It was the third funeral service for National Penitentiary inmates organized by Port-au-Prince chief prosecutor Danton Leger since April. It came a day after The Associated Press published an exclusive report on record overcrowding and appalling conditions inside Haiti's biggest lockup.
Recurrent shortages of food and medicine as well as infectious diseases that flourish in packed Haitian prisons and jails have led to an upsurge in malnutrition-related illnesses and other preventable diseases. The large majority of the country's 11,000 inmates haven't been convicted of anything and wait years for a court date.
How bad are the conditions?
Inmates at the National Penitentiary and other lockups are crammed shoulder-to-shoulder in cellblocks so overcrowded they have to sleep in makeshift hammocks suspended from the ceiling or squeeze into shared bunks.
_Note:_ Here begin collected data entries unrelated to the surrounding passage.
(** X26. While an instance is set, an action that appears never constructs the
    media session or subscribes again, also when the first subscription
    had failed: it only writes the log and calls the device. *)
Theorem session_not_set_up_twice (action : N) (settingsPosition : option jstr)
  (w : World) :
  nowPlayingInstance w = true ->
  onlyCalls isDisplayCall w (worldOf (keypadOnWillAppear env action w))
  /\ onlyCalls isDisplayCall w
       (worldOf (lcdOnWillAppear lib env action settingsPosition w)).
Proof.
  intros Hi. split.
  - unfold keypadOnWillAppear, andThen, perform, setKeypadContexts,
      initializeNowPlaying, withHistory.
    destruct (env (history w) Log);
      cbn [nowPlayingInstance currentTrackInfo keypadContexts lcdContexts
             positionOf history];
      [list_of_calls|].
    rewrite Hi. cbv iota beta.
    eapply onlyCalls_trans; [|apply updateKeypadAction_calls].
    list_of_calls.
  - unfold lcdOnWillAppear, andThen, perform, setLcdContexts, setPosition,
      initializeNowPlaying, withHistory.
    destruct (env (history w) Log);
      cbn [nowPlayingInstance currentTrackInfo keypadContexts lcdContexts
             positionOf history worldOf];
      [list_of_calls|].
    destruct (env (history w ++ [Log]) Log);
      cbn [nowPlayingInstance currentTrackInfo keypadContexts lcdContexts
             positionOf history worldOf];
      [list_of_calls|].
    rewrite Hi. cbv iota beta.
    eapply onlyCalls_trans; [|apply updateLCDAction_calls].
    list_of_calls.
Qed.

(** X27. An action that appears is registered, once: the keypad set holds it
    afterwards, without duplicate, and the LCD set is untouched; an LCD
    action is registered likewise, and its stored position is the one of
    its settings, "left" when the settings give none. Writing the log is
    assumed not to raise. *)
Theorem appearing_registers (action : N) (settingsPosition : option jstr)
  (w : World) :
  logsQuietly env ->
  (keypadContexts (worldOf (keypadOnWillAppear env action w))
   = setAdd action (keypadContexts w)
   /\ In action (keypadContexts (worldOf (keypadOnWillAppear env action w)))
   /\ (NoDup (keypadContexts w) ->
       NoDup (keypadContexts (worldOf (keypadOnWillAppear env action w))))
   /\ lcdContexts (worldOf (keypadOnWillAppear env action w))
      = lcdContexts w)
  /\ (lcdContexts (worldOf (lcdOnWillAppear lib env action settingsPosition w))
      = setAdd action (lcdContexts w)
      /\ In action
           (lcdContexts
              (worldOf (lcdOnWillAppear lib env action settingsPosition w)))
      /\ keypadContexts
           (worldOf (lcdOnWillAppear lib env action settingsPosition w))
         = keypadContexts w
      /\ storedPosition action
           (worldOf (lcdOnWillAppear lib env action settingsPosition w))
         = orDefault settingsPosition (lit "left")).
Proof.
  intros Hlog. unfold logsQuietly in Hlog. split.
  - assert (K : sameRegistrations
                  {| nowPlayingInstance := nowPlayingInstance w;
                     currentTrackInfo := currentTrackInfo w;
                     keypadContexts := setAdd action (keypadContexts w);
                     lcdContexts := lcdContexts w;
                     positionOf := positionOf w;
                     history := history w ++ [Log] |}
                  (worldOf (keypadOnWillAppear env action w))).
    { unfold keypadOnWillAppear, andThen at 1 2, perform at 1,
        setKeypadContexts.
      rewrite Hlog. cbn [history withHistory nowPlayingInstance
                           currentTrackInfo keypadContexts lcdContexts
                           positionOf].
      apply (andThen_keeps sameRegistrations sameRegistrations_trans).
      - apply initializeNowPlaying_registrations.
      - intros _ w'. apply updateKeypadAction_calls. }
    destruct K as [Kk [Kl _]]. simpl in Kk, Kl.
    rewrite Kk, Kl. repeat split.
    + apply setAdd_In.
    + apply setAdd_NoDup.
  - assert (K : sameRegistrations
                  {| nowPlayingInstance := nowPlayingInstance w;
                     currentTrackInfo := currentTrackInfo w;
                     keypadContexts := keypadContexts w;
                     lcdContexts := setAdd action (lcdContexts w);
                     positionOf :=
                       fun a => if N.eqb a action
                                then Some (orDefault settingsPosition
                                             (lit "left"))
                                else positionOf w a;
                     history := (history w ++ [Log]) ++ [Log] |}
                  (worldOf (lcdOnWillAppear lib env action settingsPosition
                              w))).
    { unfold lcdOnWillAppear, andThen at 1 2 3 4, perform at 1 2,
        setLcdContexts, setPosition.
      rewrite Hlog. cbn [history withHistory nowPlayingInstance
                           currentTrackInfo keypadContexts lcdContexts
                           positionOf].
      rewrite Hlog. cbn [history withHistory nowPlayingInstance
                           currentTrackInfo keypadContexts lcdContexts
                           positionOf].
      apply (andThen_keeps sameRegistrations sameRegistrations_trans).
      - apply initializeNowPlaying_registrations.
      - intros _ w'. apply updateLCDAction_calls. }
    destruct K as [Kk [Kl Kp]]. simpl in Kk, Kl, Kp.
    rewrite Kk, Kl. unfold storedPosition. rewrite Kp, N.eqb_refl.
    repeat split; [apply setAdd_In|].
    destruct settingsPosition as [[|c s]|]; reflexivity.
Qed.

End SessionFacts.

Lemma initialize_sets_instance_witness :
  exists w',
    initializeNowPlaying noSubscriptionHost freshWorld = Returned tt w'
    /\ nowPlayingInstance w' = true.
Proof.
  destruct (initialize_sets_instance noSubscriptionHost freshWorld)
    as [w' [E [I _]]]; [intros h; reflexivity | reflexivity |].
  exists w'. split; [exact E | exact I].
Defined.

Lemma session_not_set_up_twice_witness :
  onlyCalls isDisplayCall (playingWorld midnightCity)
    (worldOf (keypadOnWillAppear quietHost 4 (playingWorld midnightCity))).
Proof.
  apply (session_not_set_up_twice recordingRaster quietHost 4 None).
  reflexivity.
Defined.
(** Lines 745 to 752 of [handle_call_tool] *)
Definition describe_table_tool (arguments : option dict) : M DB reply :=
  match arguments with
  | Some ((_ :: _) as args) =>
      match dict_get "table_name" args with
      | Some table_name =>
          bind (_execute_query run_stmt implicit_begin commit_error json_loads
                  JSONB_ENABLED has_jsonb_support is_json_related suggestions
                  json_error_message (describe_table_query table_name) None)
               (fun results => ret (ReplyResults results))
      | None => raise (Exn ValueError "Missing table_name argument")
      end
  | _ => raise (Exn ValueError "Missing table_name argument")
  end.

(** [handle_call_tool] for the tool [describe_table] (with lines 953 to
    987). *)
Definition handle_describe_table (arguments : option dict) : M DB reply :=
  try_except (describe_table_tool arguments)
             (fun e => ret (error_reply is_json_related suggestions e arguments)).

Lemma describe_table_query_not_write (table_name : pyval) :
  is_write_query (describe_table_query table_name) = false.
Proof.
  unfold is_write_query, describe_table_query.
  destruct (@strip_keeps_first "P"
              ("RAGMA table_info(" ++ format_value table_name ++ ")") eq_refl)
    as (r & E).
  change ("PRAGMA table_info(" ++ format_value table_name ++ ")")
    with (String "P" ("RAGMA table_info(" ++ format_value table_name ++ ")")).
  rewrite E. reflexivity.
Qed.

(** [describe_table]: without a table name the answer is the error text and
    the engine is not reached; with one, whatever it is, the statement goes
    the read path: the connection sees the PRAGMA with the name as given and
    no commit. *)
Theorem describe_table_reads (arguments : option dict) (st : db_state DB) :
  match arguments with
  | Some args =>
      match dict_get "table_name" args with
      | Some table_name =>
          exists l,
            calls (snd (handle_describe_table arguments st))
            = (calls st ++ Connect
                 :: Execute (describe_table_query table_name) None :: l)%list
            /\ ~ In Commit l
      | None =>
          handle_describe_table arguments st
          = (Ok (ReplyText "Error: Missing table_name argument"), st)
      end
  | None =>
      handle_describe_table arguments st
      = (Ok (ReplyText "Error: Missing table_name argument"), st)
  end.
Proof.
  destruct arguments as [args|]; [|reflexivity].
  destruct (dict_get "table_name" args) as [table_name|] eqn:Hget.
  - destruct args as [|kv rest]; [discriminate Hget|].
    unfold handle_describe_table, describe_table_tool. rewrite Hget.
    unfold try_except, bind, ret.
    destruct (execute_query_read_calls run_stmt implicit_begin commit_error json_loads
                JSONB_ENABLED has_jsonb_support is_json_related suggestions
                json_error_message (describe_table_query table_name) None st
                (describe_table_query_not_write table_name)) as (l & Hl & Hn).
    exists l. split; [|exact Hn].
    destruct (_execute_query _ _ _ _ _ _ _ _ _ _ None st) as [[results|e] st']; exact Hl.
  - unfold handle_describe_table, describe_table_tool. rewrite Hget.
    destruct args; reflexivity.
Qed.

(** [read_query] never commits: whatever its arguments, no commit is among
    the calls it makes. *)
Theorem read_query_never_commits (arguments : option dict) (st : db_state DB) :
  exists l,
    calls (snd (handle_call_tool run_stmt implicit_begin commit_error json_loads
                  JSONB_ENABLED has_jsonb_support is_json_related suggestions
                  json_error_message "read_query" arguments st))
    = (calls st ++ l)%list
    /\ ~ In Commit l.
Proof.
  assert (Hnone : exists l : list call, calls st = (calls st ++ l)%list /\ ~ In Commit l).
  { exists []. split; [now rewrite app_nil_r | intros []]. }
  unfold handle_call_tool, query_tool, try_except, bind, lift, raise, ret.
  destruct arguments as [[|kv rest]|]; [exact Hnone | | exact Hnone].
  cbn [String.eqb Ascii.eqb Bool.eqb andb].
  destruct (query_argument (kv :: rest)) as [q|e]; [|exact Hnone].
  destruct (Text.startswith (Text.upper (Text.strip q)) "SELECT") eqn:Hread;
    [|exact Hnone].
  cbn [negb].
  destruct (execute_query_read_calls run_stmt implicit_begin commit_error json_loads
              JSONB_ENABLED has_jsonb_support is_json_related suggestions
              json_error_message q None st (read_query_not_write q Hread))
    as (l & Hl & Hn).
  exists (Connect :: Execute q (bound_params None) :: l). split.
  - destruct (_execute_query _ _ _ _ _ _ _ _ _ q None st) as [[results|e] st'];
      exact Hl.
  - intros [H|[H|H]]; [discriminate H | discriminate H | contradiction].
Qed.

End Tools.

(** ** The decoding half of the codec, and errors at the tools *)

Section DecodeAndErrors.

Variable DB : Type.
Variable run_stmt : string -> params -> DB -> stmt_outcome DB.
Variable implicit_begin : string -> bool.
Variable commit_error : DB -> option exn.
Variable json_loads : pyval -> loads_outcome.
Variable JSONB_ENABLED : bool.
Variable has_jsonb_support : bool.
Variable is_json_related : exn -> pyval -> params -> bool.
Variable suggestions : exn -> pyval -> params -> list string.
Variable json_error_message : exn -> string -> string.

(** [convert_from_jsonb] never raises and asks the engine exactly once, with
    the value as the parameter of [SELECT json(?)].  When the engine rejects
    the value, and when it answers no row, the result is [None]; otherwise
    it is the first cell of the first row, as the engine gave it. *)
Theorem convert_from_jsonb_asks_engine (value : pyval) (st : db_state DB) :
  calls (snd (convert_from_jsonb run_stmt implicit_begin value st))
  = (calls st ++ [Execute "SELECT json(?)" (Some (BindSeq [value]))])%list
  /\ match run_stmt "SELECT json(?)" (Some (BindSeq [value])) (working st) with
     | StmtFailed _ _ =>
         fst (convert_from_jsonb run_stmt implicit_begin value st) = Ok PNone
     | StmtDone _ [] _ =>
         fst (convert_from_jsonb run_stmt implicit_begin value st) = Ok PNone
     | StmtDone _ (row :: _) _ =>
         fst (convert_from_jsonb run_stmt implicit_begin value st)
         = Ok (match row with (_, cell) :: _ => cell | [] => PNone end)
     end.
Proof.
  rewrite convert_from_jsonb_run. split.
  - pose proof (cursor_execute_calls run_stmt implicit_begin "SELECT json(?)"
                  (Some (BindSeq [value])) st) as C.
    destruct (cursor_execute _ _ _ _ st) as [[cur|e] st']; exact C.
  - rewrite cursor_execute_stmt by reflexivity.
    destruct (run_stmt "SELECT json(?)" (Some (BindSeq [value])) (working st))
      as [db' [|[|[k cell] row] rows] n | e db']; reflexivity.
Qed.

(** The enrichment of an error keeps its class. *)
Lemma enrich_kind (e : exn) (query : string) (p : params) :
  exn_kind (enrich is_json_related suggestions json_error_message e query p)
  = exn_kind e.
Proof. unfold enrich. now destruct (is_json_related e (PStr query) p). Qed.

(** An engine error on a SELECT sent to [read_query] reaches the caller as a
    text that begins with "Database error: ": the enrichment in
    [_execute_query] keeps the class of the error, so the handler of
    [sqlite3.Error] is the one that answers. *)
Theorem read_query_reports_engine_error
  (query : string) (arguments : dict) (st : db_state DB)
  (e : exn) (st2 : db_state DB) :
  dict_get "query" arguments = Some (PStr query) ->
  is_read_query query = true ->
  cursor_execute run_stmt implicit_begin query None (snd (connect st)) = (Raise e, st2) ->
  is_sqlite_error e = true ->
  exists text,
    fst (handle_call_tool run_stmt implicit_begin commit_error json_loads
           JSONB_ENABLED has_jsonb_support is_json_related suggestions
           json_error_message "read_query" (Some arguments) st)
    = Ok (ReplyText ("Database error: " ++ text)).
Proof.
  intros Hget Hread Hfail Hsqlite.
  destruct arguments as [|kv rest]; [discriminate Hget|].
  unfold handle_call_tool, query_tool, try_except, bind, lift, raise, ret,
    query_argument.
  cbn [String.eqb Ascii.eqb Bool.eqb andb]. rewrite Hget.
  unfold is_read_query in Hread. rewrite Hread. cbn [negb].
  pose proof (execute_query_read_result run_stmt implicit_begin commit_error json_loads
                JSONB_ENABLED has_jsonb_support is_json_related suggestions
                json_error_message query None st (read_query_not_write query Hread)) as H.
  change (bound_params None) with (@None binding) in H. rewrite Hfail in H.
  destruct (_execute_query _ _ _ _ _ _ _ _ _ query None st) as [[results|e'] st'];
    cbn [fst] in H; [discriminate H|].
  injection H as ->. cbn [fst].
  unfold error_reply, is_sqlite_error. rewrite enrich_kind.
  unfold is_sqlite_error in Hsqlite. rewrite Hsqlite.
  match goal with
  | |- context [ if ?c then _ else _ ] => destruct c
  end; rewrite ?append_assoc; eexists; reflexivity.
Qed.


End DecodeAndErrors.


(** A SELECT that the sample engine refuses, sent to [read_query]. *)
Lemma read_query_reports_engine_error_sample :
  exists text,
    fst (Sample.handle_call_tool "read_query"
           (Some [("query", PStr "SELECT * FROM missing")]) Sample.one_row)
    = Ok (ReplyText ("Database error: " ++ text)).
Proof.
  exact (@read_query_reports_engine_error _ Sample.run_stmt Sample.implicit_begin
           Sample.commit_error Sample.json_loads true true
           Sample.is_json_related Sample.suggestions Sample.json_error_message
           "SELECT * FROM missing" [("query", PStr "SELECT * FROM missing")]
           Sample.one_row Sample.syntax_error
           (DbState [(1%Z, "Test 1")] [(1%Z, "Test 1")] false
              [Connect; Execute "SELECT * FROM missing" None])
           eq_refl eq_refl eq_refl eq_refl).
Defined.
New arrivals jostle for space on filthy floors where inmates on lockdown 22 hours a day are forced to defecate into plastic bags in the absence of latrines.
What do prison authorities say?
Prison authorities say they try their best to meet inmates’ needs, but receive insufficient funds from the state to buy food and cooking fuel, leading to deadly cases of malnutrition-related ailments such as thiamine deficiency and anemia.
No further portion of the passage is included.